The Scarface situation

Montana and federal authorities, who are investigating Scarface’s death as a possible violation of the Endangered Species Act, haven’t yet identified the person who killed the elderly grizzly, a protected species whose population has grown to the point that it is proposed for delisting. There’s been much speculation that it was an elk hunter, possibly one who was threatened by the bear, but there’s no confirmation of that. But it’s clear that No. 211, whose body was left behind, probably wasn’t killed by a hunter who traveled across the world with the intent of hanging a bear head on his wall.

The details of Scarface’s shooting, when and if they become public, might yet inspire outrage. But Andrew Loveridge, a wildlife biologist who runs WildCRU’s lion research in Zimbabwe and co-authored the paper, said he isn’t so sure.

The cocktail of factors in the Cecil case “helped to create a snowball effect and resulted in a classic ‘tipping point’ phenomenon where trends go viral,” Loveridge said in an email.  “I’ve done research on lions for 16 years, I’ve had many study animals die (many at the hands of trophy hunters) and none of these even made the local news. These animals were all named, many were locally known, and many were as well studied as Cecil.”

In  light of that, Loveridge said, “it is hard to say whether a similar story would resonate with the global public in the same way as Cecil’s. I wonder whether the Cecil story has  sensitized people to issues of this kind.”

Will Cecil have a long tail? 

For the WildCRU team that analyzed the Cecil coverage, one pertinent question is whether the event can be harnessed for the good of lion conservation, and for wildlife more generally. They argue that if lion trophy hunting is ended as a result — which isn’t a totally crazy possibility, given that many U.S. airlines banned the import of big-game trophies post-Cecil — there’s a need for “radical thinking” about how to make up for any lost conservation revenue.

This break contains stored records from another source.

(** ** What the interpreter and its libraries supply *)

(** The behaviours of Python itself that the program relies on and that no
    property below depends on are taken as they come. *)
Record Runtime : Type := {
  (** [str(e)] of a caught exception *)
  str_of_exn : exn -> str;
  (** [repr] of a float, a list or a dict; it raises when an integer
      inside cannot be printed *)
  repr_json : json -> res str;
  (** [int(s)] of a string *)
  int_of_str : str -> res Z;
  (** [datetime.datetime.fromisoformat(d).strftime("%a %d %b")] *)
  date_label : str -> res str;
  (** [date.fromordinal(n).isoformat()] *)
  date_isoformat : Z -> str;
  (** [sys.get_int_max_str_digits()]: the longest integer, in decimal
      digits, that [str] agrees to print; 0 for no limit (4300 by default
      since CPython 3.11, none before) *)
  int_max_str_digits : Z
}.

(** The decimal digits of [z], the sign left out. *)
Definition int_digits (z : Z) : Z :=
  Z.of_nat (List.length (str_of_Z (Z.abs z))).

(** ** Python operations on JSON values *)

(** [bool(v)] *)
Definition py_truthy (v : json) : bool :=
  match v with
  | JNone => false
  | JBool b => b
  | JInt z => negb (z =? 0)
  | JFloat (S754_zero _) => false
  | JFloat _ => true
  | JStr s => match s with [] => false | _ => true end
  | JList l => match l with [] => false | _ => true end
  | JDict items => match items with [] => false | _ => true end
  end.

(** The value of a finite float [(-1)^s * m * 2^e] against an integer. *)
Definition float_eq_Z (f : spec_float) (n : Z) : bool :=
  match f with
  | S754_zero _ => n =? 0
  | S754_finite s m e =>
      let v := if s then Z.neg m else Z.pos m in
      if 0 <=? e then v * 2 ^ e =? n else v =? n * 2 ^ (- e)
  | _ => false
  end.

(** [v == n] for an integer constant [n]: numbers compare by value, a
    [bool] is the integer 0 or 1, nothing else equals a number. *)
Definition py_eq_int (v : json) (n : Z) : bool :=
  match v with
  | JInt z => z =? n
  | JBool b => (if b then 1 else 0) =? n
  | JFloat f => float_eq_Z f n
  | _ => false
  end.

(** [v in (n1, n2, ...)] *)
Definition py_in_ints (v : json) (ns : list Z) : bool :=
  existsb (py_eq_int v) ns.

(** [int(x)] of a float: the integral part, the sign kept. *)
Definition int_of_float (f : spec_float) : res Z :=
  match f with
  | S754_zero _ => inr 0
  | S754_finite s m e =>
      let mag := if 0 <=? e then Z.shiftl (Z.pos m) e
                 else Z.shiftr (Z.pos m) (- e) in
      inr (if s then - mag else mag)
  | S754_infinity _ => inl (OverflowError "int")
  | S754_nan => inl (ValueError "int" (JFloat f))
  end.

Section WithRuntime.

Variable rt : Runtime.

(** [int(v)] *)
Definition py_int (v : json) : res Z :=
  match v with
  | JInt z => inr z
  | JBool b => inr (if b then 1 else 0)
  | JFloat f => int_of_float f
  | JStr s => int_of_str rt s
  | _ => inl (TypeError "int" v)
  end.

(** [str(n)] of an [int], also what an f-string field [{n}] renders:
    [ValueError] when a limit is set and [n] has more digits. *)
Definition str_of_int (z : Z) : res str :=
  if (0 <? int_max_str_digits rt) && (int_max_str_digits rt <? int_digits z)
  then inl (ValueError "str" (JInt z))
  else inr (str_of_Z z).
Definition shouldUpdateFile (s3Key localPath : string) : M World bool :=
  try_catch
    (let! found := fs.pathExists localPath in
     if negb found then
       logger.debug ("Local file does not exist, update needed: " +:+ localPath) ;;;
       ret true
     else
       let! s3Info := getObjectInfo s3Key in
       match s3Info with
       | None =>
           logger.warn ("S3 object not found: " +:+ s3Key) ;;;
           ret false
       | Some s3Info =>
           let! localStats := fs.stat localPath in
           if negb (st_size localStats =? size s3Info) then
             logger.debug "File size differs, update needed" ;;;
             ret true
           else if st_mtime localStats <? lastModified s3Info then
             logger.debug "S3 file is newer, update needed" ;;;
             ret true
           else
             logger.debug ("File is up to date: " +:+ localPath) ;;;
             ret false
       end)
    (fun error =>
       logger.error ("Error checking if file should update: " +:+ err_message error) ;;;
       ret true).

(** The [do ... while (continuationToken)] loop: [page] is the page the
    next request returns, [rest] those its continuation token stands for. *)
Fixpoint listLoop (page : list (option string)) (rest : list (list (option string)))
    (models : list string) : M World (list string) :=
  let! contents := s3Client.listPage page in
  let models' :=
    models ++ omap (fun key =>
                      match key with
                      | Some k =>
                          if negb (String.eqb k EmptyString)
                             && FileValidator.isModelFile k
                          then Some k else None
                      | None => None
                      end) contents in
  match rest with
  | [] => ret models'
  | next :: rest' => listLoop next rest' models'
  end.

Definition listAllModels : M World (list string) :=
  try_catch
    (let! pages := gets w_pages in
     let! models := listLoop (hd [] pages) (tl pages) [] in
     logger.info ("Found " +:+ pretty (Z.of_nat (length models))
                  +:+ " model files in S3 bucket") ;;;
     ret models)
    (fun error =>
       logger.error ("Error listing models from S3: " +:+ err_message error) ;;;
       throw error).

End S3Service.

(** ** [src/services/HealthCheckService.ts] *)
Module HealthCheckService.

(** What one call of [getHealth] reads from the runtime: [new Date()],
    the two calls of [Date.now()], [Math.floor(process.uptime())] and
    [process.memoryUsage()]. *)
Record Process := mkProcess {
  p_date : Z;
  p_now : Z;
  p_now' : Z;
  p_uptime : Z;
  p_memory : Z }.

Record HealthData := mkHealthData {
  status : string;
  uptime : Z;
  timestamp : Z;
  memory : Z;
  lastProcessed : option Z;
  timeSinceLastProcess : option Z }.

Definition set_status (s : string) (d : HealthData) : HealthData :=
  mkHealthData s (uptime d) (timestamp d) (memory d) (lastProcessed d)
               (timeSinceLastProcess d).

Definition constructor (now : Z) : Health := mkHealth None now true.

Definition maxIdleTime : Z := 10 * 60 * 1000.

Definition getHealth (p : Process) (this : Health) : HealthData * Health :=
  let healthData :=
    mkHealthData (if isHealthy this then "healthy" else "unhealthy")
                 (p_uptime p) (p_date p) (p_memory p)
                 (lastProcessedTime this)
                 (match lastProcessedTime this with
                  | Some t => Some (p_now p - t)
                  | None => None
                  end) in
  match lastProcessedTime this with
  | Some t =>
      if maxIdleTime <? p_now' p - t
      then (set_status "unhealthy" healthData,
            mkHealth (lastProcessedTime this) (startTime this) false)
      else (healthData, this)
  | None => (healthData, this)
  end.

Definition updateLastProcessed (now : Z) (this : Health) : Health :=
  mkHealth (Some now) (startTime this) true.

Definition setHealthy (healthy : bool) (this : Health) : Health :=
  mkHealth (lastProcessedTime this) (startTime this) healthy.

Definition getProcessCount (this : Health) : Z :=
  match lastProcessedTime this with Some _ => 1 | None => 0 end.

(** What [getMetrics] reads from the runtime besides the clock:
    [process.cpuUsage()], the environment, [process.version],
    [process.platform] and [process.arch]. *)
Record Runtime := mkRuntime {
  r_cpu : Z;
  r_env : Env;
  r_version : string;
  r_platform : string;
  r_arch : string }.

Record Metrics := mkMetrics {
  m_timestamp : Z;
  m_uptime : Z;
  m_memory : Z;
  m_cpu : Z;
  m_lastProcessed : option Z;
  processCount : Z;
  healthStatus : string;
  version : string;
  nodeVersion : string;
  platform : string;
  arch : string }.

Definition getMetrics (p : Process) (rt : Runtime) (this : Health) : Metrics :=
  mkMetrics (p_date p) (p_uptime p) (p_memory p) (r_cpu rt)
            (lastProcessedTime this)
            (getProcessCount this)
            (if isHealthy this then "healthy" else "unhealthy")
            (env_or (r_env rt) "npm_package_version" "1.0.0")
            (r_version rt) (r_platform rt) (r_arch rt).

Record Readiness := mkReadiness {
  ready : bool;
  missingEnvVars : option (list string) }.

Definition requiredEnvVars : list string :=
  ["AWS_ACCESS_KEY_ID"; "AWS_SECRET_ACCESS_KEY"; "AWS_REGION"; "S3_BUCKET_NAME";
   "SQS_UPDATE_QUEUE_URL"].

Definition isReady (env : Env) : Readiness :=
  let missingEnvVars :=
    List.filter (fun name => negb (env_set env name)) requiredEnvVars in
  mkReadiness (length missingEnvVars =? 0)%nat
              (if (0 <? length missingEnvVars)%nat then Some missingEnvVars else None).

Definition start {S} : M S unit := logger.info "Health check service initialized".

End HealthCheckService.

(** ** [src/services/ModelSyncService.ts] *)
Module ModelSyncService.

Inductive EventType := model_updated | model_deleted.

(** [ModelUpdateEvent]: the members copied from the record are not
    checked, so they are any JavaScript value. *)
Record ModelUpdateEvent := mkModelUpdateEvent {
  ev_type : EventType;
  ev_bucket : Js;
  ev_key : string;
  ev_size : Js;
  ev_timestamp : Js;
  ev_category : string;
  ev_modelType : string }.

Record SyncSummary := mkSyncSummary {
  success : bool;
  totalModels : Z;
  syncedModels : Z;
  errors : list string;
  duration : Z }.

(** The fields the constructor reads from the environment. *)
Record Config := mkConfig {
  region : string;
  s3Service : S3Service.Config;
  updateQueueUrl : string;
  notificationQueueUrl : string;
  modelsBasePath : string }.

Definition constructor (env : Env) : Res Config :=
  let region := env_or env "AWS_REGION" "us-west-2" in
  let s3Service := S3Service.constructor env in
  let updateQueueUrl := env_or env "SQS_UPDATE_QUEUE_URL" EmptyString in
  let notificationQueueUrl := env_or env "SQS_NOTIFICATION_QUEUE_URL" EmptyString in
  let modelsBasePath := env_or env "MODELS_BASE_PATH" "/models" in
  if String.eqb updateQueueUrl EmptyString || String.eqb notificationQueueUrl EmptyString
  then Throw (Error "SQS queue URLs are required")
  else Ok (mkConfig region s3Service updateQueueUrl notificationQueueUrl modelsBasePath).

(** [sleep(ms)]: the timer fires after [ms] milliseconds; it cannot fail. *)
Definition sleep (ms : Z) : M World unit :=
  modify (fun w => mkWorld (w_fs w) (w_s3 w) (w_pages w) (w_queue w) (w_sent w)
                           (w_health w) (w_now w + ms) (w_oracle w)).

Fixpoint for_each {S A} (body : A -> M S unit) (items : list A) : M S unit :=
  match items with
  | [] => ret tt
  | x :: rest => body x ;;; for_each body rest
  end.

(** [a || 'unknown'] for a path segment [a] that may be missing. *)
Definition or_unknown (seg : option string) : string :=
  match seg with
  | Some s => if String.eqb s EmptyString then "unknown" else s
  | None => "unknown"
  end.

Section Service.
Context `{Crypto}.
Variable modelsBasePath : string.

Definition getLocalModelPath (s3Key : string) : string :=
  modelsBasePath +:+ "/" +:+ s3Key.

Definition parseModelEvent (record : Js) (decodedKey : string)
    : M World (option ModelUpdateEvent) :=
  try_catch
    (let pathParts := JsString.split_slash decodedKey in
     if (length pathParts <? 2)%nat then ret None
     else
       let category := nth 0 pathParts EmptyString in
       let modelType := nth 1 pathParts EmptyString in
       let! eventName := of_res (JsValue.get record "eventName") in
       let! removed := of_res (JsValue.includes eventName "ObjectRemoved") in
       let! s3 := of_res (JsValue.get record "s3") in
       let! bucket := of_res (JsValue.get s3 "bucket") in
       let! name := of_res (JsValue.get bucket "name") in
       let! object := of_res (JsValue.get s3 "object") in
       let! size := of_res (JsValue.get object "size") in
       let! eventTime := of_res (JsValue.get record "eventTime") in
       ret (Some (mkModelUpdateEvent
                    (if removed then model_deleted else model_updated)
                    name decodedKey size eventTime category modelType)))
    (fun error => logger.error "Error parsing model event" ;;; ret None).

Definition notifyApplications (notification : NotificationEvent) : M World unit :=
  try_catch
    (let parts := JsString.split_slash (n_path notification) in
     sqsClient.sendMessage
       (mkSent notification (or_unknown (parts !! 1%nat)) (or_unknown (parts !! 0%nat))) ;;;
     logger.info "Notification sent to applications")
    (fun error =>
       logger.error ("Failed to notify applications: " +:+ err_message error) ;;;
       throw error).

Definition handleModelUpdate (event : ModelUpdateEvent) : M World unit :=
  try_catch
    (logger.info ("Processing model update: " +:+ ev_key event) ;;;
     let localPath := getLocalModelPath (ev_key event) in
     let! shouldUpdate := S3Service.shouldUpdateFile (ev_key event) localPath in
     if negb shouldUpdate then
       logger.info ("Model is already up to date: " +:+ ev_key event)
     else
       let! downloadResult := S3Service.downloadFile (ev_key event) localPath in
       if S3Service.success downloadResult then
         logger.info ("Model updated successfully: " +:+ ev_key event) ;;;
         let! now := Date_now in
         notifyApplications
           (mkNotification (ev_key event) localPath
                           (S3Service.downloaded downloadResult) now
                           (S3Service.duration downloadResult))
       else throw (Error "Model download failed"))
    (fun error =>
       logger.error ("Failed to update model: " +:+ err_message error) ;;;
       throw error).

Definition handleModelDeletion (event : ModelUpdateEvent) : M World unit :=
  try_catch
    (logger.info ("Processing model deletion: " +:+ ev_key event) ;;;
     let localPath := getLocalModelPath (ev_key event) in
     FileValidator.cleanupTempFile localPath ;;;
     logger.info ("Model deleted successfully: " +:+ ev_key event))
    (fun error =>
       logger.error ("Failed to delete model: " +:+ err_message error) ;;;
       throw error).

Definition handleS3Event (record : Js) : M World unit :=
  let! s3 := of_res (JsValue.get record "s3") in
  let! object := of_res (JsValue.get s3 "object") in
  let! rawKey := of_res (JsValue.get object "key") in
  let! key := of_res (JsString.decodeURIComponent (JsValue.toString rawKey)) in
  let! eventName := of_res (JsValue.get record "eventName") in
  logger.info ("Processing S3 event: " +:+ JsValue.toString eventName
               +:+ " for " +:+ key) ;;;
  if negb (FileValidator.isModelFile key) then
    logger.debug ("Skipping non-model file: " +:+ key)
  else
    let! modelEvent := parseModelEvent record key in
    match modelEvent with
    | None => logger.warn ("Failed to parse model event for: " +:+ key)
    | Some modelEvent =>
        let! created := of_res (JsValue.includes eventName "ObjectCreated") in
        let! update :=
          (if created then ret true
           else of_res (JsValue.includes eventName "ObjectModified")) in
        if update then handleModelUpdate modelEvent
        else
          let! removed := of_res (JsValue.includes eventName "ObjectRemoved") in
          if removed then handleModelDeletion modelEvent
          else logger.debug ("Unsupported event type: "
                             +:+ JsValue.toString eventName)
    end.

They sort of punt on the question of whether Cecil totally changed the wildlife conservation atmosphere — saying, essentially, that it seems to be the case, but it’s not yet clear.

But if the Cecil Moment was more than fleeting, they write: “For those concerned with how wildlife is to live alongside the human enterprise, this is a moment not to be squandered, and one which might have the potential to herald a significant shift in society’s interaction with nature.”